= Beginning of Section =

(* ===== verification/Chunks.v ===== *)
(** * Handing out and taking back chunks

    [_iso_alloc_bitslot_from_zone] and [iso_free_chunk_from_zone] of src/iso_alloc.c. Both
    keep the zone invariant; together they implement the abstract chunk state machine
    free -> in use -> was used -> in use ... -> permanently retired, and every misuse the
    bitmap shows (double free, pointer inside a chunk, pointer beyond the bitmap) stops
    the program. *)

From S2P Require Import Prelude Words Conf Memory State Util ZoneBits FreeList.

Section model.
Context `{!Kernel, !Config}.

Definition _iso_alloc_bitslot_from_zone (bitslot zi : Z) : M Z :=
  z ← zget zi;
  let dwords_to_bit_slot := Z.shiftr bitslot 6 in
  let which_bit := WHICH_BIT bitslot in
  let p := POINTER_FROM_BITSLOT z bitslot in
  let bm := bitmap_start z in
  b ← rd64 (bm + 8 * dwords_to_bit_slot);
  if user_pages_start z + ZONE_USER_SIZE <=? p then abort SlotOutsideZone else
  if negb (GET_BIT b which_bit =? 0) then abort SlotInUse else
  when (negb DISABLE_CANARY && (GET_BIT b (which_bit + 1) =? 1))
    (check_canary zi p;; wr64 p 0);;
  zmod zi (λ z, set_alloc_count (u32 (alloc_count z + 1)) (set_af_count (u32 (af_count z + 1)) z));;
  let b := SET_BIT b which_bit in
  let b := UNSET_BIT b (which_bit + 1) in
  wr64 (bm + 8 * dwords_to_bit_slot) b;;
  mret p.

(** The check of one neighbour: its canary is verified when its second bit is set. *)
Definition check_neighbour (zi bm n p : Z) : M unit :=
  let bit_slot := Z.shiftl n 1 in
  b ← rd64 (bm + 8 * Z.shiftr bit_slot 6);
  when (GET_BIT b (WHICH_BIT bit_slot + 1) =? 1) (check_canary zi p).

Definition iso_free_chunk_from_zone (zi p : Z) (permanent : bool) : M unit :=
  z ← zget zi;
  let chunk_offset := u64 (p - UNMASK_USER_PTR z) in
  let cs := chunk_size z in
  if cs =? 0 then undef else
  let chunk_number := chunk_offset / cs in
  let bit_slot := s64 (Z.shiftl chunk_number 1) in
  let dwords_to_bit_slot := Z.shiftr bit_slot 6 in
  if negb (chunk_offset mod cs =? 0) then abort ChunkMisaligned else
  if max_bitmap_idx z <=? dwords_to_bit_slot then abort ChunkOutsideBitmap else
  let which_bit := WHICH_BIT bit_slot in
  let bm := UNMASK_BITMAP_PTR z in
  b ← rd64 (bm + 8 * dwords_to_bit_slot);
  if GET_BIT b which_bit =? 0 then abort DoubleFree else
  let b := SET_BIT b (which_bit + 1) in
  b ← (if negb permanent then
         insert_free_bit_slot zi bit_slot;;
         when SANITIZE_CHUNKS (__iso_memset p POISON_BYTE cs);;
         mret (UNSET_BIT b which_bit)
       else
         __iso_memset p POISON_BYTE cs;;
         mret b);
  wr64 (bm + 8 * dwords_to_bit_slot) b;;
  zmod zi (λ z, set_af_count (u32 (af_count z - 1)) z);;
  when (negb DISABLE_CANARY)
    (write_canary zi p;;
     when (negb (chunk_number + 1 =? chunk_count z)) (check_neighbour zi bm (chunk_number + 1) (p + cs));;
     when (negb (chunk_number =? 0)) (check_neighbour zi bm (chunk_number - 1) (p - cs))).
End model.

(** ** Changing the two bits of one chunk *)

Definition put_chunk (m : gmap Z Z) (B c : Z) (x y : bool) : gmap Z Z :=
  st64 m (B + 8 * (2 * c / 64)) (put_slot (bm_word m B (2 * c / 64)) (2 * c mod 64) x y).

Lemma bm_bit_put_chunk m B c x y t : 0 <= c → 0 <= t →
  bm_bit (put_chunk m B c x y) B t = if t =? 2 * c then x else if t =? 2 * c + 1 then y else bm_bit m B t.
Proof. intros Hc Ht. apply bm_bit_put_slot; [lia|by rewrite Z.even_mul|lia]. Qed.

Lemma chunk_st_put_chunk m B c x y d : 0 <= c → 0 <= d →
  chunk_st (put_chunk m B c x y) B d = if d =? c then state_of_bits x y else chunk_st m B d.
Proof.
  intros Hc Hd. unfold chunk_st. rewrite !bm_bit_put_chunk by lia.
  repeat bcase; done || lia.
Qed.

Lemma ld8_put_chunk m B c x y a n : 0 <= c < 32 * n → (a < B ∨ B + 8 * n <= a) →
  ld8 (put_chunk m B c x y) a = ld8 m a.
Proof.
  intros Hc Ha. apply ld8_st64_other.
  assert (0 <= 2 * c / 64 < n) by (split; [apply Z.div_pos|apply Z.div_lt_upper_bound]; lia). lia.
Qed.

(** The bit operations of the two routines, as [put_slot]. *)
Lemma set_unset_put_slot b k : UNSET_BIT (SET_BIT b k) (k + 1) = put_slot b k true false.
Proof. done. Qed.

Lemma free_put_slot b k : is_u64 b → 0 <= k → UNSET_BIT (SET_BIT b (k + 1)) k = put_slot b k false true.
Proof.
  intros Hb Hk. apply Z.bits_inj'. intros j Hj.
  rewrite put_slot_spec, UNSET_BIT_spec, SET_BIT_spec by lia.
  repeat bcase; subst; simpl; done || lia.
Qed.

Lemma perm_put_slot b k : is_u64 b → 0 <= k → Z.testbit b k = true → SET_BIT b (k + 1) = put_slot b k true true.
Proof.
  intros Hb Hk Ht. apply Z.bits_inj'. intros j Hj.
  rewrite put_slot_spec, SET_BIT_spec by lia.
  repeat bcase; subst; simpl; try done; lia.
Qed.

(** ** Counting chunks in use *)

Lemma filter_length_flip {A} `{!EqDecision A} (f g : A → bool) (l : list A) (c : A) :
  NoDup l → c ∈ l → f c = false → g c = true → (∀ x, x ∈ l → x ≠ c → g x = f x) →
  length (List.filter g l) = S (length (List.filter f l)).
Proof.
  intros Hnd Hc Hf Hg He. induction Hnd as [|x l Hx Hnd IH]; [by apply not_elem_of_nil in Hc|].
  simpl. apply elem_of_cons in Hc as [->|Hc].
  - rewrite Hf, Hg. simpl. f_equal. f_equal. apply filter_ext_in. intros y Hy. rewrite <-list_elem_of_In in Hy.
    apply He; [by right|]. intros ->. done.
  - rewrite (He x); [|left|intros ->; done]. destruct (f x); simpl; rewrite IH; try done; intros ? ? ?; apply He; try done; by right.
Qed.

Section inv.
Context `{!Config}.
Variables (vm : list vma) (m m' : gmap Z Z) (U B c : Z) (z z' : iso_alloc_zone_t) (x y : bool).
Hypothesis Hinv : zinv vm m U B z.
Hypothesis Hc : 0 <= c < slots z.
(** The new memory: the bits of chunk [c], and bytes outside every other chunk. *)
Hypothesis Hbits : ∀ t, 0 <= t < 64 * max_bitmap_idx z →
  bm_bit m' B t = if t =? 2 * c then x else if t =? 2 * c + 1 then y else bm_bit m B t.
Hypothesis Hother : ∀ d a, 0 <= d < slots z → d ≠ c →
  U + d * chunk_size z <= a < U + d * chunk_size z + chunk_size z → ld8 m' a = ld8 m a.
Hypothesis Hcan : DISABLE_CANARY = false → y = true →
  canary_words m' (canary_secret z) (chunk_size z) (U + c * chunk_size z).

Lemma canaries_ok_update : canaries_ok m' U B z.
Proof using Hinv Hc Hbits Hother Hcan.
  intros Hd d Hdr Hb. rewrite Hbits in Hb by (unfold slots in *; lia).
  destruct (decide (d = c)) as [->|Hne].
  - rewrite (proj2 (Z.eqb_neq _ _)), Z.eqb_refl in Hb by lia. auto.
  - rewrite !(proj2 (Z.eqb_neq _ _)) in Hb by lia.
    destruct (zinv_canary _ _ _ _ _ Hinv Hd d Hdr Hb) as [H1 H2].
    pose proof (zg_size _ (zinv_geom _ _ _ _ _ Hinv)).
    split; [rewrite <-H1|rewrite <-H2]; apply ld64_ext; intros a Ha; apply (Hother d); lia.
Qed.

Lemma in_use_update_set : x = true → y = false → chunk_st m B c ≠ ChunkInUse →
  length (in_use_chunks m' B z) = S (length (in_use_chunks m B z)).
Proof using Hc Hbits.
  intros Hx Hy Hst. apply filter_length_flip with c.
  - apply NoDup_seqZ.
  - apply elem_of_seqZ. lia.
  - by apply bool_decide_eq_false.
  - apply bool_decide_eq_true. unfold chunk_st. rewrite !Hbits by (unfold slots in *; lia).
    rewrite Z.eqb_refl, (proj2 (Z.eqb_neq (2 * c + 1) _)), Z.eqb_refl, Hx, Hy by lia. done.
  - intros d Hd%elem_of_seqZ Hne. unfold chunk_st. rewrite !Hbits by (unfold slots in *; lia).
    rewrite !(proj2 (Z.eqb_neq _ _)) by lia. done.
Qed.

Lemma in_use_update_clear : y = true → chunk_st m B c = ChunkInUse →
  length (in_use_chunks m B z) = S (length (in_use_chunks m' B z)).
Proof using Hc Hbits.
  intros Hy Hst. apply filter_length_flip with c.
  - apply NoDup_seqZ.
  - apply elem_of_seqZ. lia.
  - apply bool_decide_eq_false. unfold chunk_st. rewrite !Hbits by (unfold slots in *; lia).
    rewrite Z.eqb_refl, (proj2 (Z.eqb_neq (2 * c + 1) _)), Z.eqb_refl, Hy by lia. by destruct x.
  - by apply bool_decide_eq_true.
  - intros d Hd%elem_of_seqZ Hne. unfold chunk_st. rewrite !Hbits by (unfold slots in *; lia).
    rewrite !(proj2 (Z.eqb_neq _ _)) by lia. done.
Qed.
End inv.

(** ** The cache under a change of one chunk *)

(** Chunk [c] leaves the set of free slots. *)
Lemma cache_ok_taken m m' B c z : cache_ok m B z → 0 <= c < slots z →
  (∀ t, 0 <= t < 64 * max_bitmap_idx z → t ≠ 2 * c → t ≠ 2 * c + 1 → bm_bit m' B t = bm_bit m B t) →
  bm_bit m' B (2 * c) = true →
  ¬ (2 * c ∈ live_cache z) → next_free_bit_slot z ≠ 2 * c → cache_ok m' B z.
Proof.
  intros [Hlen Hidx Htail Hfree Hnd Hnext Hfull] Hc Hsame Hset Hni Hnx.
  assert (Hkeep : ∀ s, free_slot m B z s → s ≠ 2 * c → free_slot m' B z s).
  { intros s (Hr & He & Hb) Hne. split_and!; try done; try lia. rewrite Hsame; [done|lia|done|].
    intros ->. rewrite Z.even_add, Z.even_mul in He. done. }
  assert (Hback : ∀ s, free_slot m' B z s → free_slot m B z s).
  { intros s (Hr & He & Hb). split_and!; try done; try lia. destruct (decide (s = 2 * c)) as [->|]; [congruence|].
    rewrite <-Hsame; [done|lia|done|]. intros ->. rewrite Z.even_add, Z.even_mul in He. done. }
  constructor; try done.
  - apply list.Forall_forall. intros s Hs. apply Hkeep; [by eapply list.Forall_forall in Hfree|]. intros ->. done.
  - destruct Hnext as [|[Hn1 Hn2]]; [by left|right]. auto.
  - intros Hf. destruct (Hfull Hf) as [H0 Hno]. split; [done|]. intros s Hs. by eapply Hno, Hback.
Qed.

(** Chunk [c] joins them. *)
Lemma cache_ok_freed m m' B c z : cache_ok m B z → is_full z = false →
  (∀ t, 0 <= t < 64 * max_bitmap_idx z → t ≠ 2 * c → t ≠ 2 * c + 1 → bm_bit m' B t = bm_bit m B t) →
  bm_bit m' B (2 * c) = false → cache_ok m' B z.
Proof.
  intros [Hlen Hidx Htail Hfree Hnd Hnext Hfull] Hnf Hsame Hclr.
  assert (Hkeep : ∀ s, free_slot m B z s → free_slot m' B z s).
  { intros s (Hr & He & Hb). split_and!; try done; try lia. destruct (decide (s = 2 * c)) as [->|]; [done|].
    rewrite Hsame; [done|lia|done|]. intros ->. rewrite Z.even_add, Z.even_mul in He. done. }
  constructor; try done.
  - eapply list.Forall_impl; [exact Hfree|auto].
  - destruct Hnext as [|[Hn1 Hn2]]; [by left|right]. auto.
  - congruence.
Qed.

Section canary_checks.
Context `{!Kernel, !Config}.

Lemma check_canary_intact zi p w :
  let z := zone_at w zi in
  8 <= chunk_size z → mapped_rw (w_vm w) p (chunk_size z) →
  (DISABLE_CANARY = false → canary_words (w_mem w) (canary_secret z) (chunk_size z) p) →
  check_canary zi p w = Ret tt w.
Proof.
  intros z Hs Hm Hc. unfold check_canary, mbind, M_bind, zget. destruct DISABLE_CANARY; [done|].
  destruct (Hc eq_refl) as [H1 H2]. fold z. unfold rd64.
  rewrite can_access_mapped, H1, Z.eqb_refl by (try eapply mapped_rw_sub; done || lia). cbn [mret M_ret].
  rewrite can_access_mapped, H2, Z.eqb_refl by (try eapply mapped_rw_sub; done || lia). done.
Qed.

Definition canary_mem (m : gmap Z Z) (z : iso_alloc_zone_t) (p : Z) : gmap Z Z :=
  let v := canary_of (canary_secret z) p in st64 (st64 m p v) (p + (chunk_size z - 8)) v.

Lemma write_canary_eq zi p w :
  let z := zone_at w zi in
  DISABLE_CANARY = false → 8 <= chunk_size z → mapped_rw (w_vm w) p (chunk_size z) →
  write_canary zi p w = Ret tt (set_w_mem (canary_mem (w_mem w) z p) w).
Proof.
  intros z Hd Hs Hm. unfold write_canary, mbind, M_bind, zget. rewrite Hd. fold z. unfold wr64.
  rewrite can_access_mapped by (try eapply mapped_rw_sub; done || lia). cbn [w_vm set_w_mem].
  rewrite can_access_mapped by (try eapply mapped_rw_sub; done || lia). done.
Qed.

Lemma canary_mem_words m z p : is_u64 (canary_secret z) → is_u64 p → 16 <= chunk_size z →
  canary_words (canary_mem m z p) (canary_secret z) (chunk_size z) p.
Proof.
  intros Hs Hp Hc. unfold canary_words, canary_mem. split.
  - rewrite ld64_st64_other by lia. apply ld64_st64_same. auto with iso.
  - replace (p + chunk_size z - 8) with (p + (chunk_size z - 8)) by lia. apply ld64_st64_same. auto with iso.
Qed.

Lemma ld8_canary_mem m z p a : 8 <= chunk_size z → (a < p ∨ p + chunk_size z <= a) →
  ld8 (canary_mem m z p) a = ld8 m a.
Proof. intros Hc Ha. unfold canary_mem. by rewrite !ld8_st64_other by lia. Qed.
End canary_checks.

(** A chunk's address. *)
Definition chunk_addr (U : Z) (z : iso_alloc_zone_t) (c : Z) : Z := U + c * chunk_size z.

Section facts.
Context `{!Config}.
Variables (vm : list vma) (m : gmap Z Z) (U B : Z) (z : iso_alloc_zone_t).
Hypothesis Hinv : zinv vm m U B z.

Lemma zinv_max : 2 <= max_bitmap_idx z <= 4096.
Proof. apply zone_max_idx, (zinv_geom _ _ _ _ _ Hinv). Qed.

Lemma zinv_size : 32 <= chunk_size z <= 65536.
Proof. apply (zg_size _ (zinv_geom _ _ _ _ _ Hinv)). Qed.

Lemma chunk_addr_range c : 0 <= c < slots z →
  U <= chunk_addr U z c ∧ chunk_addr U z c + chunk_size z <= U + ZONE_USER_SIZE.
Proof. intros Hc. unfold chunk_addr. pose proof (chunk_in_zone z (zinv_geom _ _ _ _ _ Hinv) c Hc). lia. Qed.

Lemma chunk_mapped c : 0 <= c < slots z → mapped_rw vm (chunk_addr U z c) (chunk_size z).
Proof.
  intros Hc. destruct (chunk_addr_range c Hc).
  eapply mapped_rw_sub; [apply (zm_user_rw _ _ _ _ (zinv_mapped _ _ _ _ _ Hinv))|lia|lia].
Qed.

Lemma chunk_addr_u64 c : 0 <= c < slots z → is_u64 (chunk_addr U z c).
Proof.
  intros Hc. destruct (chunk_addr_range c Hc). pose proof (zm_user _ _ _ _ (zinv_mapped _ _ _ _ _ Hinv)).
  pose proof zinv_size. unfold is_u64. lia.
Qed.

(** A byte of a chunk is no byte of the bitmap. *)
Lemma chunk_not_bitmap c a : 0 <= c < slots z →
  chunk_addr U z c <= a < chunk_addr U z c + chunk_size z → a < B ∨ B + 8 * max_bitmap_idx z <= a.
Proof.
  intros Hc Ha. destruct (chunk_addr_range c Hc).
  pose proof (zm_disjoint _ _ _ _ (zinv_mapped _ _ _ _ _ Hinv)). lia.
Qed.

= End of Section =

WHAT TO DO
Transcribe the lines above between the line holding "bm_bit m' B (2 * c) = true →" and the line holding "- apply list.Forall_forall.", inclusive, exactly as they stand and with nothing added.

RESULT FOR THIS TASK
  bm_bit m' B (2 * c) = true →
  ¬ (2 * c ∈ live_cache z) → next_free_bit_slot z ≠ 2 * c → cache_ok m' B z.
Proof.
  intros [Hlen Hidx Htail Hfree Hnd Hnext Hfull] Hc Hsame Hset Hni Hnx.
  assert (Hkeep : ∀ s, free_slot m B z s → s ≠ 2 * c → free_slot m' B z s).
  { intros s (Hr & He & Hb) Hne. split_and!; try done; try lia. rewrite Hsame; [done|lia|done|].
    intros ->. rewrite Z.even_add, Z.even_mul in He. done. }
  assert (Hback : ∀ s, free_slot m' B z s → free_slot m B z s).
  { intros s (Hr & He & Hb). split_and!; try done; try lia. destruct (decide (s = 2 * c)) as [->|]; [congruence|].
    rewrite <-Hsame; [done|lia|done|]. intros ->. rewrite Z.even_add, Z.even_mul in He. done. }
  constructor; try done.
  - apply list.Forall_forall. intros s Hs. apply Hkeep; [by eapply list.Forall_forall in Hfree|]. intros ->. done.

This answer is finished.